BEGIN Exercise data

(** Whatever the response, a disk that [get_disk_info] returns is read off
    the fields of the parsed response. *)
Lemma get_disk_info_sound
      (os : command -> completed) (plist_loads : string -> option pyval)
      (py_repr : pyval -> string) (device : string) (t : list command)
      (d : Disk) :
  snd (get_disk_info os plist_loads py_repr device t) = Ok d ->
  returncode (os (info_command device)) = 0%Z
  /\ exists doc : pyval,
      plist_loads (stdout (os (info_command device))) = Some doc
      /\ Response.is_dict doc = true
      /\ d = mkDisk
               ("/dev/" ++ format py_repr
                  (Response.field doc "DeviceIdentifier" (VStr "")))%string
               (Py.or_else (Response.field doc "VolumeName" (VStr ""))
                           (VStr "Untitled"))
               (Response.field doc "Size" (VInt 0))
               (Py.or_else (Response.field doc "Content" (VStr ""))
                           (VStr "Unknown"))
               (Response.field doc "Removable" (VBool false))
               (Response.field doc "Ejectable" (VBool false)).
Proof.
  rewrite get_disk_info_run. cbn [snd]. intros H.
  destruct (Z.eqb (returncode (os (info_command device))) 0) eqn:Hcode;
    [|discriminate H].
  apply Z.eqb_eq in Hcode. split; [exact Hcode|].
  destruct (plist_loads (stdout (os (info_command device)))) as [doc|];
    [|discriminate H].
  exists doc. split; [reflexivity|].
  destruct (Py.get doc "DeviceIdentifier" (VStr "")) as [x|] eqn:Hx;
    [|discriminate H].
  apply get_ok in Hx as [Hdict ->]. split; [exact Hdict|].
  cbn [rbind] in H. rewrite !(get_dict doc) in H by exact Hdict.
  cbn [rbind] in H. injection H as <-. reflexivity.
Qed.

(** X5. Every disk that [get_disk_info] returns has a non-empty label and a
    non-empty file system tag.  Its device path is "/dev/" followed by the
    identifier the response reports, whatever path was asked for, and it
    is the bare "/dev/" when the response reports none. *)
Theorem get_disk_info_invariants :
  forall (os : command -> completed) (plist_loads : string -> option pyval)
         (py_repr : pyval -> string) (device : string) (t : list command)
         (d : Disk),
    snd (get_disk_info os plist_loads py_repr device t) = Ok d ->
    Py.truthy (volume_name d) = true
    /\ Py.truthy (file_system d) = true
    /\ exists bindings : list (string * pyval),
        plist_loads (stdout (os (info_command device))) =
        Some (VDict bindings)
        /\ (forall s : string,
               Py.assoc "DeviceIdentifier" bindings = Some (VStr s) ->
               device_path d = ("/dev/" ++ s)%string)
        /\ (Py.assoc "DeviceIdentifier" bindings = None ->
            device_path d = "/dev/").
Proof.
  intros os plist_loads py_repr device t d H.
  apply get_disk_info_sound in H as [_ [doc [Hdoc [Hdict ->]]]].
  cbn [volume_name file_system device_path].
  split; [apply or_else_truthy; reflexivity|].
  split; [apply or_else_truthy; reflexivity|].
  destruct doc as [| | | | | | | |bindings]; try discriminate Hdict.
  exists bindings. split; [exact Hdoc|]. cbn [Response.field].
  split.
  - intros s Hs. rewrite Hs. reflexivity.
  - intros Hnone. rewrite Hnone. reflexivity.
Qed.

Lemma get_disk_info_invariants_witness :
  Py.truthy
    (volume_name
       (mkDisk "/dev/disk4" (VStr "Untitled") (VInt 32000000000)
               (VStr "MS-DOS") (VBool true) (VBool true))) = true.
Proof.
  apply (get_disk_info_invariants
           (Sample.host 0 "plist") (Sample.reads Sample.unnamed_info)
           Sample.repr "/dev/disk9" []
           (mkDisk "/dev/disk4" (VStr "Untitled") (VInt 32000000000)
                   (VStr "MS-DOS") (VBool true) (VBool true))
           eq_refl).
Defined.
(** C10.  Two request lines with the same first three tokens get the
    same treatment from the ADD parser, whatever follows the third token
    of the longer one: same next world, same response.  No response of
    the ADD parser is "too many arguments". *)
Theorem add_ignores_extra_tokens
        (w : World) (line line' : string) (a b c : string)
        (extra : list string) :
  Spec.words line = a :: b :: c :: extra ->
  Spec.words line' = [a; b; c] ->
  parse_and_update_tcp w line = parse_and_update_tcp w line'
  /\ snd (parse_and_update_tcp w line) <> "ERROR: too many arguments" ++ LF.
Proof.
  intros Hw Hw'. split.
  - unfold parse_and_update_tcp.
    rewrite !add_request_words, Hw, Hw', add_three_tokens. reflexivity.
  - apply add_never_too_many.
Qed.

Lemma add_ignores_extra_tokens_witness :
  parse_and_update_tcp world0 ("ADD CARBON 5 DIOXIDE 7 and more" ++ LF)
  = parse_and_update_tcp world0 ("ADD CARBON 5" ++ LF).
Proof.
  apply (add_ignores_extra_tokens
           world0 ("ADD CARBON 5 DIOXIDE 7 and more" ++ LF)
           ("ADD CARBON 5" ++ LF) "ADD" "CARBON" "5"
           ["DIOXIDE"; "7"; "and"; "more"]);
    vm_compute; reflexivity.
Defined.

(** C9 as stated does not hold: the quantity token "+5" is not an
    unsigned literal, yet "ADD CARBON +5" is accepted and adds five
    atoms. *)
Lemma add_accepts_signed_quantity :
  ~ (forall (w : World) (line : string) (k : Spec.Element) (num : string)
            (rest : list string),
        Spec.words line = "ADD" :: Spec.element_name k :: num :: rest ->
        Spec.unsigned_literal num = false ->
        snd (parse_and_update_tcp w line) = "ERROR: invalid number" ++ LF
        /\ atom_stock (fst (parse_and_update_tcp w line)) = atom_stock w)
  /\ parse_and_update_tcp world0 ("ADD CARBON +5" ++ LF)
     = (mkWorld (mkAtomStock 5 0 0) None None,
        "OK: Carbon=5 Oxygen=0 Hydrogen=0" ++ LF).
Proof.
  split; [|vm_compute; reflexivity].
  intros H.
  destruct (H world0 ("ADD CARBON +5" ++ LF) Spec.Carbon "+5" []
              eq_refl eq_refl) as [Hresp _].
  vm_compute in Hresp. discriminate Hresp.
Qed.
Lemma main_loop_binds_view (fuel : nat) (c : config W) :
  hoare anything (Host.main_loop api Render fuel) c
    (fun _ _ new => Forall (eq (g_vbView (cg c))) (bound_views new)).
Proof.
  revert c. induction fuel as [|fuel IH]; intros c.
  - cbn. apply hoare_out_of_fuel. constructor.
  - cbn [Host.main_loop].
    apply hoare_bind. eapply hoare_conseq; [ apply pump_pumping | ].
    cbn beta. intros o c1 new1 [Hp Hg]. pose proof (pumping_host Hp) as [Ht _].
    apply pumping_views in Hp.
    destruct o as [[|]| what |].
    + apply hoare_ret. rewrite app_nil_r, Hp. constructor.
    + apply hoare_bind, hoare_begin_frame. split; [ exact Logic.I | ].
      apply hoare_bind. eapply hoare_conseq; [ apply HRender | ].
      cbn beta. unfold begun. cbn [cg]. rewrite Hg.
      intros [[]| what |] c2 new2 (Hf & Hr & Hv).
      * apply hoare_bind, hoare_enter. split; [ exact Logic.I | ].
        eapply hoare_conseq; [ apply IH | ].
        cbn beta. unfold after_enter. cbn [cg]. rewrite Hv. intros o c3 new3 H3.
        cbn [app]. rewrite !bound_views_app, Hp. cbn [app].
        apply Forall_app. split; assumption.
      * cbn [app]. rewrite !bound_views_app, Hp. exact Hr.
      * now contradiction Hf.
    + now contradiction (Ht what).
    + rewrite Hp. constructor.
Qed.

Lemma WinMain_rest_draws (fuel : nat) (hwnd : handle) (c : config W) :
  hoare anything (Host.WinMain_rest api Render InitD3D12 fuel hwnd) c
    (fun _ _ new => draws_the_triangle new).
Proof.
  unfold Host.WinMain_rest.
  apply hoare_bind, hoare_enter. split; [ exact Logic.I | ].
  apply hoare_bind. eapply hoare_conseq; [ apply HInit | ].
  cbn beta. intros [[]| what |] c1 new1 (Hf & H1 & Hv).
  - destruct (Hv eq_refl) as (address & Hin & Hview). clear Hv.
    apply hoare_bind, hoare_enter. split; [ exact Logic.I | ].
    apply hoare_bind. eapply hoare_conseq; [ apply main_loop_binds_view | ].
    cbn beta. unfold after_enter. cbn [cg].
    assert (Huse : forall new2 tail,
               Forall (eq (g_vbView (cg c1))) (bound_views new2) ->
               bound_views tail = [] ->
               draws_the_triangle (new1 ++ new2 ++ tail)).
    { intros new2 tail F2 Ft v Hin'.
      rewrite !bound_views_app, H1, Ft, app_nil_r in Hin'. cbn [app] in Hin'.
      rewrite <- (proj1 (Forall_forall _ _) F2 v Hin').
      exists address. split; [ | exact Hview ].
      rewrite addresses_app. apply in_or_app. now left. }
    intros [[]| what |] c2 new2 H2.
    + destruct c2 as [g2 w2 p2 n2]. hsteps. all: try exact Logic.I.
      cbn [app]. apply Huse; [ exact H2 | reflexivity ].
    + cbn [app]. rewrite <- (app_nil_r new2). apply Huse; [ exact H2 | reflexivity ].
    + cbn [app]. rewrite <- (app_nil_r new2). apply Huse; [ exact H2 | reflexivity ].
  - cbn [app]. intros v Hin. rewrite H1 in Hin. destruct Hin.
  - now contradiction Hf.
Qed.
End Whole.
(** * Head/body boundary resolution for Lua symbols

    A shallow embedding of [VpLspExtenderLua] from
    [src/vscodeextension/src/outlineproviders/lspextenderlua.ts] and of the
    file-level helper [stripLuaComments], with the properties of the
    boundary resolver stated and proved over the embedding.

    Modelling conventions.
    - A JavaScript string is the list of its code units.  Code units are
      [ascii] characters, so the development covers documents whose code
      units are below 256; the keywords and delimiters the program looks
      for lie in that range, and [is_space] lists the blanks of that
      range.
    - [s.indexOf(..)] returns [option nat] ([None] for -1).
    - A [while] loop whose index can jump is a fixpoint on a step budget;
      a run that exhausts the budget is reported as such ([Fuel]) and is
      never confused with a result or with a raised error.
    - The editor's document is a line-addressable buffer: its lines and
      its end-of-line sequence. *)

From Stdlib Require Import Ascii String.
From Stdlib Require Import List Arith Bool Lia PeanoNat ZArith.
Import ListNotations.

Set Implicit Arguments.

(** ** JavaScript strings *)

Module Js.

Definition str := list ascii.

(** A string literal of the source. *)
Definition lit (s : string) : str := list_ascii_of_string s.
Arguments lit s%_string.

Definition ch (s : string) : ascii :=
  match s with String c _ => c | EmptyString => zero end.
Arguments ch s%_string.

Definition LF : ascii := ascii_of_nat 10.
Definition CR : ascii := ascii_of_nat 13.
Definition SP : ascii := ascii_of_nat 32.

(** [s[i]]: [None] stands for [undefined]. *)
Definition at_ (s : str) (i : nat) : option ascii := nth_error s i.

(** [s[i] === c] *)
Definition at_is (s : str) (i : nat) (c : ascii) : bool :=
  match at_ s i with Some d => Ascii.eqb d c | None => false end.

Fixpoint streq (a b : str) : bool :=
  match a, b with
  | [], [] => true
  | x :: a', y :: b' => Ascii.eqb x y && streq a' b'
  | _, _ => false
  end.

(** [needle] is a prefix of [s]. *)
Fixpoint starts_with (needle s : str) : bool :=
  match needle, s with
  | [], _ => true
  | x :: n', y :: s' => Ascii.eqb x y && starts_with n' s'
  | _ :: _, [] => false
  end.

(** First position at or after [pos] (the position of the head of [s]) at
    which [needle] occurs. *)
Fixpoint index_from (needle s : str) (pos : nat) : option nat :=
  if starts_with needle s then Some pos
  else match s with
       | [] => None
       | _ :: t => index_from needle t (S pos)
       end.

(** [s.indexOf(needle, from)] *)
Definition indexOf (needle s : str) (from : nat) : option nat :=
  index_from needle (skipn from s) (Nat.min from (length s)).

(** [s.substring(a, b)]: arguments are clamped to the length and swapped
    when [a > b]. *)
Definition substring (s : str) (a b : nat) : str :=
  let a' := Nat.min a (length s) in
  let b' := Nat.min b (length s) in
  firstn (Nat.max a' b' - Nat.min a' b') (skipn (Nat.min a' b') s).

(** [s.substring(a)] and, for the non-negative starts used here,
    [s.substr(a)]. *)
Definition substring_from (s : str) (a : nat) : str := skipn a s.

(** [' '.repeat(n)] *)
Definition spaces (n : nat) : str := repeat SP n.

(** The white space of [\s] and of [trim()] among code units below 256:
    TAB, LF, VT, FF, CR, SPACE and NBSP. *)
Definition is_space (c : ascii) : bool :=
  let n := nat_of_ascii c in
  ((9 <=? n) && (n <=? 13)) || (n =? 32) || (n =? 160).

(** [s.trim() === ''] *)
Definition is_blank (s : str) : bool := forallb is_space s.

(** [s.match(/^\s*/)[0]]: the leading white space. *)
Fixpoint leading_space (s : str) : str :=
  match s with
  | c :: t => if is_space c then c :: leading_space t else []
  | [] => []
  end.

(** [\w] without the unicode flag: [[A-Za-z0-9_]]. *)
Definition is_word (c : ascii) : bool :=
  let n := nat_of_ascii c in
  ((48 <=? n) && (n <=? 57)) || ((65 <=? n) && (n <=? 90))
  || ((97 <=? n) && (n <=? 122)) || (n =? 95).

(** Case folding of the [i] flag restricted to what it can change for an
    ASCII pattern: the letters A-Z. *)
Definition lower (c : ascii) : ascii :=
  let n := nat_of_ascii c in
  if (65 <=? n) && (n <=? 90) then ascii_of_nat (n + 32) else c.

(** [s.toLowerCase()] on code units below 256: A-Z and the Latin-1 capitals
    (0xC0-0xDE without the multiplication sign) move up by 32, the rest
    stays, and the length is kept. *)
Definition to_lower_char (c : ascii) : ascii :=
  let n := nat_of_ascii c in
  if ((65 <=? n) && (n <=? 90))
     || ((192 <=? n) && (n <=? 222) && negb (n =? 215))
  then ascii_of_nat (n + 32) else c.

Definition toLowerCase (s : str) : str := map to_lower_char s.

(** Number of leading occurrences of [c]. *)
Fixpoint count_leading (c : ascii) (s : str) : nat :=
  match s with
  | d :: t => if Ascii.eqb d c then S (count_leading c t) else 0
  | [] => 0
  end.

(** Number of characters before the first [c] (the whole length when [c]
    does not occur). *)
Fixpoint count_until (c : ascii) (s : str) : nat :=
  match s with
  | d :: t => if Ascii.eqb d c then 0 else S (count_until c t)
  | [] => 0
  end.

END Exercise data

- _Task statement_
Where a line of the data above includes "flag", copy that line.

- _Your solution_
(** [\w] without the unicode flag: [[A-Za-z0-9_]]. *)
(** Case folding of the [i] flag restricted to what it can change for an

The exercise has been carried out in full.